(Stored entries)
Lemma run_tcam_bind_dir tfp parms d w :
  run (tcam_bind_dir_prog tfp parms d) w = tcam_bind_dir tfp parms d w.
Proof. unfold tcam_bind_dir_prog, tcam_bind_dir. run_cases. Qed.

Lemma run_tcam_unbind_dir tfp d w :
  run (tcam_unbind_dir_prog tfp d) w = tcam_unbind_dir tfp d w.
Proof. unfold tcam_unbind_dir_prog, tcam_unbind_dir. run_cases. Qed.

Lemma run_tcam_slice_info tfp d type key_size w :
  run (tcam_slice_info_prog tfp d type key_size) w =
  tcam_slice_info tfp d type key_size w.
Proof. unfold tcam_slice_info_prog, tcam_slice_info. run_cases. Qed.

Lemma run_tf_tcam_bind tfp parms w :
  run (tf_tcam_bind_prog tfp parms) w = tf_tcam_bind tfp parms w.
Proof.
  unfold tf_tcam_bind_prog, tf_tcam_bind.
  destruct tfp as [tfp|], parms as [parms|]; try done.
  rewrite run_pbind. apply bind_ext. intros i w1.
  destruct (negb (i =? 0)%N); [done|]. rewrite run_pbind. unfold bind.
  rewrite (run_pfor_each_rc _ (tcam_bind_dir tfp parms))
    by apply run_tcam_bind_dir.
  destruct (for_each_rc _ _ _) as [[rc w2]|]; [|done]. by destruct (negb _).
Qed.

Lemma run_tf_tcam_unbind tfp w :
  run (tf_tcam_unbind_prog tfp) w = tf_tcam_unbind tfp w.
Proof.
  unfold tf_tcam_unbind_prog, tf_tcam_unbind. destruct tfp as [tfp|]; [|done].
  rewrite run_pbind. apply bind_ext. intros i w1.
  destruct (i =? 0)%N; [done|]. rewrite run_pbind. unfold bind.
  rewrite (run_pfor_each_rc _ (tcam_unbind_dir tfp))
    by apply run_tcam_unbind_dir.
  destruct (for_each_rc _ _ _) as [[rc w2]|]; [|done]. by destruct (negb _).
Qed.

(** The head of an entry operation: the test of [init], then the lookup
    of the slice count. *)
Ltac run_entry :=
  rewrite run_pbind; apply bind_ext; intros ? ?;
  case_match; [done|];
  rewrite run_pbind; unfold bind at 1 2; rewrite run_tcam_slice_info;
  case_match; [|done]; repeat case_match; simplify_eq.

Lemma run_tf_tcam_alloc tfp parms w :
  run (tf_tcam_alloc_prog tfp parms) w = tf_tcam_alloc tfp parms w.
Proof.
  unfold tf_tcam_alloc_prog, tf_tcam_alloc.
  destruct tfp as [tfp|], parms as [p|]; try done. run_entry; run_cases.
Qed.

Lemma run_tf_tcam_free tfp parms w :
  run (tf_tcam_free_prog tfp parms) w = tf_tcam_free tfp parms w.
Proof.
  unfold tf_tcam_free_prog, tf_tcam_free.
  destruct tfp as [tfp|], parms as [p|]; try done. run_entry; run_cases.
Qed.
(** ** The program of an allocation *)

Lemma tf_tcam_alloc_thread tfp q p n h :
  tf_slice_query tfp = Some q ->
  q (alloc_type p) (alloc_key_size p) = (0%Z, n) ->
  alloc_thread (alloc_dir p) (alloc_type p) n h None
    (tf_tcam_alloc_prog (Some tfp) (Some p)).
Proof.
  unfold tf_slice_query, tf_tcam_alloc_prog, tcam_slice_info_prog.
  destruct (tf_session_get_session tfp) as [|tfs]; [done|].
  destruct (tf_session_get_device tfs) as [|dev]; [done|].
  intros -> Hn. rewrite Hn. cbn. split; [done|]. intros i.
  destruct (i =? 0)%N; cbn; [done|]. split_and!; try done.
  intros rc l. destruct (Z.eqb_spec rc 0) as [->|Hrc]; cbn.
  - by exists l.
  - by rewrite !decide_False.
Qed.

(** ** Steps of a pool of allocations *)

Section Step.
Context (d : tf_dir) (type n : N) (w0 : tcam_world) (pl : rm_pool).

(** A step that takes no index. *)
Lemma alloc_inv_quiet own ts w w' i th th' :
  alloc_inv d type n w0 pl own (ts, w) ->
  ts !! i = Some th -> own !! i = None ->
  tcam_frame w w' -> rm_view (rm w') = rm_view (rm w) -> fw w' = fw w ->
  alloc_thread d type n (db_of w d) None th' ->
  alloc_inv d type n w0 pl own (<[i := th']> ts, w').
Proof.
  intros [Hwf Hfr Hoth Hth Hdom Hinj Hfree Hpool] Hi Ho Hf Hv Hfw Hth'; cbn in *.
  assert (forall d', db_of w' d' = db_of w d') as Hdb.
  { intros d'. apply db_of_frame. by destruct Hf. }
  assert (forall d' t', tcam_pool w' d' t' = tcam_pool w d' t') as Hpl.
  { intros d' t'. unfold tcam_pool. by rewrite Hdb, Hv. }
  split; cbn; try done.
  - by apply (tcam_frame_wf w).
  - destruct Hf as (-> & -> & _). by rewrite Hfw.
  - intros d' t' Hne. rewrite Hpl. by apply Hoth.
  - intros j thj [(<- & <- & _)|[Hne Hj]]%list_lookup_insert_Some; rewrite Hdb.
    + by rewrite Ho.
    + by apply Hth.
  - intros j l Hj. apply lookup_lt_is_Some. rewrite length_insert.
    apply lookup_lt_is_Some. by eapply Hdom.
  - by rewrite Hpl.
Qed.

(** The step that takes index [l]. *)
Lemma alloc_inv_take own ts w w' i th th' plc l :
  alloc_inv d type n w0 pl own (ts, w) ->
  ts !! i = Some th -> own !! i = None ->
  view_pool (rm_view (rm w)) (db_of w d) type = Some plc ->
  (l < pool_size plc)%N -> l ∉ pool_used plc ->
  tcam_db w' = tcam_db w -> init w' = init w -> fw w' = fw w ->
  rm_view (rm w') =
    view_set_pool (rm_view (rm w)) (db_of w d) type (pool_alloc l plc) ->
  alloc_thread d type n (db_of w d) (Some l) th' ->
  alloc_inv d type n w0 pl (<[i := l]> own) (<[i := th']> ts, w').
Proof.
  intros [Hwf Hfr Hoth Hth Hdom Hinj Hfree Hpool] Hi Ho Hplc Hlt Hl Hdb Hin Hfw
    Hv Hth'.
  cbn in *. unfold tcam_pool in Hpool. rewrite Hplc in Hpool.
  injection Hpool as ->. cbn in Hlt, Hl.
  assert (tcam_frame w w') as Hf by frame_tac.
  destruct (tcam_pool_set w w' d type _ (pool_alloc l _) Hwf Hdb Hplc Hv)
    as [Hpl' Hoth'].
  split; cbn.
  - by apply (tcam_frame_wf w).
  - by rewrite Hdb, Hin, Hfw.
  - intros d' t' Hne. rewrite Hoth' by done. by apply Hoth.
  - intros j thj [(<- & <- & _)|[Hne Hj]]%list_lookup_insert_Some;
      rewrite (db_of_frame w w') by done.
    + by rewrite lookup_insert_eq.
    + rewrite lookup_insert_ne by done. by apply Hth.
  - intros j l' Hj. apply lookup_lt_is_Some. rewrite length_insert.
    apply lookup_lt_is_Some.
    destruct (decide (i = j)) as [<-|Hne]; [by eexists|].
    rewrite lookup_insert_ne in Hj by done. by eapply Hdom.
  - intros j1 j2 l' [[<- <-]|[Hn1 H1]]%lookup_insert_Some
      [[<- Hl2]|[Hn2 H2]]%lookup_insert_Some; try done.
    + destruct Hl. apply elem_of_union_l, elem_of_map_img. by exists j2.
    + destruct Hl. subst l'. apply elem_of_union_l, elem_of_map_img. by exists j1.
    + by eapply Hinj.
  - intros j l' [[<- <-]|[Hne Hj]]%lookup_insert_Some; [|by eapply Hfree].
    set_solver.
  - rewrite Hpl'. unfold pool_alloc; cbn. do 2 f_equal.
    rewrite map_img_insert_notin_L by done. set_solver.
Qed.

(** One step of the pool. *)
Lemma conc_step_alloc own cf cf' :
  alloc_inv d type n w0 pl own cf -> conc_step cf cf' ->
  exists own', alloc_inv d type n w0 pl own' cf'.
Proof.
  intros Hinv Hstep. destruct Hstep as [ts w i T a k Hi].
  destruct (inv_thread _ _ _ _ _ _ _ Hinv _ _ Hi) as [Ho Ha]; cbn in Ho, Ha.
  destruct a; try done; cbn [act_run fst snd].
  - exists own. eapply alloc_inv_quiet; [done..|apply Ha].
  - destruct Ha as [-> Ha]. exists own. by eapply alloc_inv_quiet.
  - exists own. eapply alloc_inv_quiet; [done..|frame_tac|done|done|done].
  - destruct Ha as (Hh & Ht & Ha).
    destruct (tf_rm_allocate p (rm w)) as [[rc l] hp] eqn:E; cbn [fst snd].
    specialize (Ha rc l). apply rm_allocate_spec in E. rewrite Hh, Ht in E.
    case_decide.
    + destruct E as (plc & Hplc & Hlt & Hl & _ & Hv).
      exists (<[i := l]> own). by eapply alloc_inv_take.
    + destruct E as [_ Hv]. exists own.
      eapply alloc_inv_quiet; [done..|frame_tac|done|done|done].
Qed.

Lemma conc_steps_alloc own cf cf' :
  alloc_inv d type n w0 pl own cf -> rtc conc_step cf cf' ->
  exists own', alloc_inv d type n w0 pl own' cf'.
Proof.
  intros Hinv Hsteps. revert own Hinv.
  induction Hsteps as [|cf1 cf2 cf3 Hstep _ IH]; intros own Hinv; [by exists own|].
  destruct (conc_step_alloc own _ _ Hinv Hstep) as [own' Hinv']. by eapply IH.
Qed.

(** The calls before their first step hold no index. *)
Lemma alloc_inv_start tfp q ps :
  tcam_wf w0 -> tf_slice_query tfp = Some q ->
  Forall (fun p => alloc_dir p = d /\ alloc_type p = type /\
                   q type (alloc_key_size p) = (0%Z, n)) ps ->
  tcam_pool w0 d type = Some pl ->
  alloc_inv d type n w0 pl ∅ (alloc_calls tfp ps, w0).
Proof.
  intros Hwf Hq Hps Hpl. split; cbn; try done.
  - intros j th (p & -> & Hp)%list_lookup_fmap_Some.
    destruct (proj1 (Forall_lookup _ _) Hps _ _ Hp) as (<- & <- & Hn).
    by apply (tf_tcam_alloc_thread tfp q).
  - rewrite Hpl, map_img_empty_L, (left_id_L ∅ (∪)). by destruct pl.
Qed.

(** The invariant holds as far as the pool runs. *)
Lemma conc_alloc_inv tfp q ps cf :
  tcam_wf w0 -> tf_slice_query tfp = Some q ->
  Forall (fun p => alloc_dir p = d /\ alloc_type p = type /\
                   q type (alloc_key_size p) = (0%Z, n)) ps ->
  tcam_pool w0 d type = Some pl ->
  rtc conc_step (alloc_calls tfp ps, w0) cf ->
  exists own, alloc_inv d type n w0 pl own cf.
Proof.
  intros Hwf Hq Hps Hpl. apply (conc_steps_alloc ∅).
  by apply (alloc_inv_start tfp q).
Qed.

(** What the invariant says of the calls that have returned. *)
Lemma alloc_inv_returned own ts w j l :
  n <> 0%N -> fits SLICE_BITS n -> fits idx_bits (pool_size pl * n) ->
  alloc_inv d type n w0 pl own (ts, w) ->
  own !! j = Some l <->
  exists po, ts !! j = Some (Ret (0%Z, po)) /\ alloc_idx <$> po = Some (l * n)%N.
Proof.
  intros Hn Hs Hfit Hinv.
  assert (forall l', own !! j = Some l' -> hw_index l' n = (l' * n)%N) as Hx.
  { intros l' [Hlt _]%(inv_free _ _ _ _ _ _ _ Hinv). apply hw_index_exact; [done..|].
    apply (fits_mono _ (pool_size pl * n)); [nia|done]. }
  split.
  - intros Hj. destruct (inv_dom _ _ _ _ _ _ _ Hinv _ _ Hj) as [th Hth].
    pose proof (inv_thread _ _ _ _ _ _ _ Hinv _ _ Hth) as Ht. rewrite Hj in Ht.
    destruct th as [[rc po]| |T a k]; cbn in Ht, Hth; [|done|by destruct Ht].
    case_decide; [|done]. destruct Ht as (l' & [= <-] & Hpo). subst rc.
    exists po. by rewrite <- (Hx l).
  - intros (po & Hth & Hpo).
    pose proof (inv_thread _ _ _ _ _ _ _ Hinv _ _ Hth) as Ht; cbn in Ht.
    rewrite decide_True in Ht by done. destruct Ht as (l' & Hj & Hpo').
    rewrite (Hx l' Hj), Hpo in Hpo'. rewrite Hj. f_equal.
    injection Hpo' as Heq. nia.
Qed.
End Step.

(** The calls of a pool of allocations that have returned 0, one in each
    of two places of the pool, did not return the same index. *)
Lemma alloc_inv_distinct d type n w0 pl own ts w j1 j2 p1 p2 :
  n <> 0%N -> fits SLICE_BITS n -> fits idx_bits (pool_size pl * n) ->
  alloc_inv d type n w0 pl own (ts, w) ->
  ts !! j1 = Some (Ret (0%Z, Some p1)) -> ts !! j2 = Some (Ret (0%Z, Some p2)) ->
  alloc_idx p1 = alloc_idx p2 -> j1 = j2.
Proof.
  intros Hn Hs Hfit Hinv H1 H2 Heq.
  pose proof (inv_thread _ _ _ _ _ _ _ Hinv _ _ H1) as (l1 & Ho1 & [= Hl1]).
  pose proof (inv_thread _ _ _ _ _ _ _ Hinv _ _ H2) as (l2 & Ho2 & [= Hl2]).
  destruct (inv_free _ _ _ _ _ _ _ Hinv _ _ Ho1) as [Hlt1 _].
  destruct (inv_free _ _ _ _ _ _ _ Hinv _ _ Ho2) as [Hlt2 _].
  rewrite Heq, Hl2 in Hl1.
  apply (hw_index_inj n (pool_size pl)) in Hl1; try done. subst l2.
  by eapply (inv_inj _ _ _ _ _ _ _ Hinv).
Qed.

What you need to do – Starting with the line that holds "- by rewrite Hdb, Hin, Hfw." and ending with the line that holds "done. by apply Hth.", retype every line in the data above exactly, and nothing else.

Task result –
  - by rewrite Hdb, Hin, Hfw.
  - intros d' t' Hne. rewrite Hoth' by done. by apply Hoth.
  - intros j thj [(<- & <- & _)|[Hne Hj]]%list_lookup_insert_Some;
      rewrite (db_of_frame w w') by done.
    + by rewrite lookup_insert_eq.
    + rewrite lookup_insert_ne by done. by apply Hth.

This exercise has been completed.